**Your goal**
Given the material below, output exactly the lines from the line with "(started = true" to the line with "Definition demo_rounds : list", both ends included, and no other lines.

**Data shown**

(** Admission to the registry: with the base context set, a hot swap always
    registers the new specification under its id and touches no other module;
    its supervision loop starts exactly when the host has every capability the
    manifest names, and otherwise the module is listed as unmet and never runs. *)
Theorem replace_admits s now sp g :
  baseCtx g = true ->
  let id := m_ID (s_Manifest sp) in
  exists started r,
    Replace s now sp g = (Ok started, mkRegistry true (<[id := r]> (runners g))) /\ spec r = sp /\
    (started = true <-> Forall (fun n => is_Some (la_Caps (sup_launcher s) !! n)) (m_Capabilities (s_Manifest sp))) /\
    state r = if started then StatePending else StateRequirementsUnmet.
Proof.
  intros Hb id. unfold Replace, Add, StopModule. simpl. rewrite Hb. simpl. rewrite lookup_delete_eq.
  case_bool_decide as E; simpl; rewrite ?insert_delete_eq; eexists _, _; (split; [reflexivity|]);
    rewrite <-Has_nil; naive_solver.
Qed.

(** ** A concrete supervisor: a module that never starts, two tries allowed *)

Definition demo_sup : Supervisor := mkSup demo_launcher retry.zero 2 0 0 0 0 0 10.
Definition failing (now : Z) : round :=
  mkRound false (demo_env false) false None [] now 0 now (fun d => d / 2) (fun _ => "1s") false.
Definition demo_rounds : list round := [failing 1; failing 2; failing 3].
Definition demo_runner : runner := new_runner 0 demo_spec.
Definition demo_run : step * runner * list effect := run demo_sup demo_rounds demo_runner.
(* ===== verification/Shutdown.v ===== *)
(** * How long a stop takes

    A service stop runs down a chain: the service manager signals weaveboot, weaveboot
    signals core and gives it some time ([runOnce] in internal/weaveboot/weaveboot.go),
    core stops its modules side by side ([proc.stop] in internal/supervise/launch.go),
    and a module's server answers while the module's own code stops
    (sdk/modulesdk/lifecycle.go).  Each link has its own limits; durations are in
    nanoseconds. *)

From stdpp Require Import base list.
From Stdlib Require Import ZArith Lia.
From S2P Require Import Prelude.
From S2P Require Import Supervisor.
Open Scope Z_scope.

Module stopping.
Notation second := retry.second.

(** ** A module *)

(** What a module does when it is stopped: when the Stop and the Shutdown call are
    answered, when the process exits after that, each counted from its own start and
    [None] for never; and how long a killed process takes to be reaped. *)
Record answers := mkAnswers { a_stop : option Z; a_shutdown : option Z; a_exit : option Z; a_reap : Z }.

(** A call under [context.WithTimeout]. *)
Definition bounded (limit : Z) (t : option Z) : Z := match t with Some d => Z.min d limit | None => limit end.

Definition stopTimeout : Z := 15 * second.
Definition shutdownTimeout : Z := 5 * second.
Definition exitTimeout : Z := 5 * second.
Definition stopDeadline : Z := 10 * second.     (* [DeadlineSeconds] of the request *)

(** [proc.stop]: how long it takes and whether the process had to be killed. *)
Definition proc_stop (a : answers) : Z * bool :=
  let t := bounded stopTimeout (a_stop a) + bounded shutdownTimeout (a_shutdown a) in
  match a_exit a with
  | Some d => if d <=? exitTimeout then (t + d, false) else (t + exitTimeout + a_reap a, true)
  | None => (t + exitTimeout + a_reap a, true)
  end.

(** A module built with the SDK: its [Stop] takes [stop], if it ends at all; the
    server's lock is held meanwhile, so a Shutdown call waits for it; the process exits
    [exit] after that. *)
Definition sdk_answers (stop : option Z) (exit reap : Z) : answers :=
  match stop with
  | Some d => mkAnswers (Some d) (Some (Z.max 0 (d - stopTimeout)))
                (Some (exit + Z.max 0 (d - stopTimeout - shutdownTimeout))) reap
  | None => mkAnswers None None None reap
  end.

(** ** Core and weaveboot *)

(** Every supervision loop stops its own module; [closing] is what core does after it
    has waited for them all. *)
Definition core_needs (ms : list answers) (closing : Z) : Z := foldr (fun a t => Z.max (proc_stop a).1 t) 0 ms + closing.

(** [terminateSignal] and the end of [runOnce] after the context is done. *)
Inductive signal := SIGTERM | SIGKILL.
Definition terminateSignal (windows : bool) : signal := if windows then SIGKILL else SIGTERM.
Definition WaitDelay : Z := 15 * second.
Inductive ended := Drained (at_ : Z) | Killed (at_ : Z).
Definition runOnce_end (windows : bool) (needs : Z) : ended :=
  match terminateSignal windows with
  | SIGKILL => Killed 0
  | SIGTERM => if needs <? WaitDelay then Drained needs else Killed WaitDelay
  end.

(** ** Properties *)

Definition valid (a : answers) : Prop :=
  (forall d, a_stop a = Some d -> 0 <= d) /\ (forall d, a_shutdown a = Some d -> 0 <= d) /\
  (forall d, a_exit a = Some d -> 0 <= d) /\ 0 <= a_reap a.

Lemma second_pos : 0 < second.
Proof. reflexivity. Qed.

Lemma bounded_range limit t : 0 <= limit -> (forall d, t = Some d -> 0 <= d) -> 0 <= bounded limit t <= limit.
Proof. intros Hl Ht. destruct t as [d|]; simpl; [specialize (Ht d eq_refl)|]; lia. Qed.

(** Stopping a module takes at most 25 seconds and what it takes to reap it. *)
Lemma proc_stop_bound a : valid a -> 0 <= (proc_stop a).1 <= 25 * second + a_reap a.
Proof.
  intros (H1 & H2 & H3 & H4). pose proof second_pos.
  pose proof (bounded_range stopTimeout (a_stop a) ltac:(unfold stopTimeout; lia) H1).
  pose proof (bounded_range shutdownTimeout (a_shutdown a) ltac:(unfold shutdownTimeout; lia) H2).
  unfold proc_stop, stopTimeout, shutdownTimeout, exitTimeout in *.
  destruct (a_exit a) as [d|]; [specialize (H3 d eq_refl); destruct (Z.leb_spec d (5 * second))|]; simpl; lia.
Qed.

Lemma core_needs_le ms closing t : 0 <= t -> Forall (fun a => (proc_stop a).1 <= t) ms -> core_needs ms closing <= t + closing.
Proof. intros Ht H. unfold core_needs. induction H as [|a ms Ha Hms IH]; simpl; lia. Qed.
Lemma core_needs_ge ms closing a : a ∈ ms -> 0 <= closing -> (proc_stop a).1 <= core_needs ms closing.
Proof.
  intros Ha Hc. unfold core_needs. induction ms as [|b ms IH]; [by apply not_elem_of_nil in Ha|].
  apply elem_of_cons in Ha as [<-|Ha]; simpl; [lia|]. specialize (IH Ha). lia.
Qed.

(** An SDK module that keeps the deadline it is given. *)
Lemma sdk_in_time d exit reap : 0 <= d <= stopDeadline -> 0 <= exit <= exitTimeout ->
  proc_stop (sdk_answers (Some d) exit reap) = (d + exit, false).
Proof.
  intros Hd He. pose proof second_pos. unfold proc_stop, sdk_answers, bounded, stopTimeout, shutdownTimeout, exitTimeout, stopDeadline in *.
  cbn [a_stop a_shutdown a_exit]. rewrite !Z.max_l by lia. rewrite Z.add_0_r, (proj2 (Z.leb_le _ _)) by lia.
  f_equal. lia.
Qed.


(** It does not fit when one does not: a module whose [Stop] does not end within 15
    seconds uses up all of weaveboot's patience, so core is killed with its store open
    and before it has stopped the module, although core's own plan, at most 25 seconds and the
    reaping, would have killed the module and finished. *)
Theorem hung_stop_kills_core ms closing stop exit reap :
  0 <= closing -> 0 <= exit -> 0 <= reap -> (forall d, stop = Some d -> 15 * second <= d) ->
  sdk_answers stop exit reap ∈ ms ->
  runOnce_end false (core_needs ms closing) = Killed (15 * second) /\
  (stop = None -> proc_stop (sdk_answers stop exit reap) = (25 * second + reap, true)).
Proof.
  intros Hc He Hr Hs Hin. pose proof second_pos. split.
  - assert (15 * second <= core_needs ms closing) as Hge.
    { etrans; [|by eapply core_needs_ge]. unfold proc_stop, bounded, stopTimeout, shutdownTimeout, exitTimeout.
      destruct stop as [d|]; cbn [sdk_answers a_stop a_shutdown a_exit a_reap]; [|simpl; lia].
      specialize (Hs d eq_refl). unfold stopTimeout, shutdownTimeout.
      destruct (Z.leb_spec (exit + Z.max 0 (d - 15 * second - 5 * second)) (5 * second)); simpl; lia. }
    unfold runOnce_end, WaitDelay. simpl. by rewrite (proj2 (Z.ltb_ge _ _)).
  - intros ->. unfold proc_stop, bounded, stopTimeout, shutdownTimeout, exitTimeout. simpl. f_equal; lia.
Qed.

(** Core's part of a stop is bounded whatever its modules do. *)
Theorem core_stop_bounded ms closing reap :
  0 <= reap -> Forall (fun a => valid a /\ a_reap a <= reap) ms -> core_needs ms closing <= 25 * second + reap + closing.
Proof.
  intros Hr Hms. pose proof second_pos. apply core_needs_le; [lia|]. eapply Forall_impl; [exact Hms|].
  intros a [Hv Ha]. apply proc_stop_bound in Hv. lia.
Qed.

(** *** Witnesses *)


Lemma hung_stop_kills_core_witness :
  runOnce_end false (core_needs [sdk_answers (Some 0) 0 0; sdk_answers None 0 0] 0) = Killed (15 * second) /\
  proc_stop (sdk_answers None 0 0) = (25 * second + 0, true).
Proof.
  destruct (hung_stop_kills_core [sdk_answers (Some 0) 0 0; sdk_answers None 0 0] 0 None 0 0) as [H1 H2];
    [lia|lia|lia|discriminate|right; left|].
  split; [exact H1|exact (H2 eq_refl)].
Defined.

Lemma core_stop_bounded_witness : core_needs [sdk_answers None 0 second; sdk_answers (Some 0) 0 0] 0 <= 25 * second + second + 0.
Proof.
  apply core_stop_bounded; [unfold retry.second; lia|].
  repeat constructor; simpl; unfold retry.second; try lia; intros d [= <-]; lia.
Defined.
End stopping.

**Solution to the exercise**
    (started = true <-> Forall (fun n => is_Some (la_Caps (sup_launcher s) !! n)) (m_Capabilities (s_Manifest sp))) /\
    state r = if started then StatePending else StateRequirementsUnmet.
Proof.
  intros Hb id. unfold Replace, Add, StopModule. simpl. rewrite Hb. simpl. rewrite lookup_delete_eq.
  case_bool_decide as E; simpl; rewrite ?insert_delete_eq; eexists _, _; (split; [reflexivity|]);
    rewrite <-Has_nil; naive_solver.
Qed.

(** ** A concrete supervisor: a module that never starts, two tries allowed *)

Definition demo_sup : Supervisor := mkSup demo_launcher retry.zero 2 0 0 0 0 0 10.
Definition failing (now : Z) : round :=
  mkRound false (demo_env false) false None [] now 0 now (fun d => d / 2) (fun _ => "1s") false.
Definition demo_rounds : list round := [failing 1; failing 2; failing 3].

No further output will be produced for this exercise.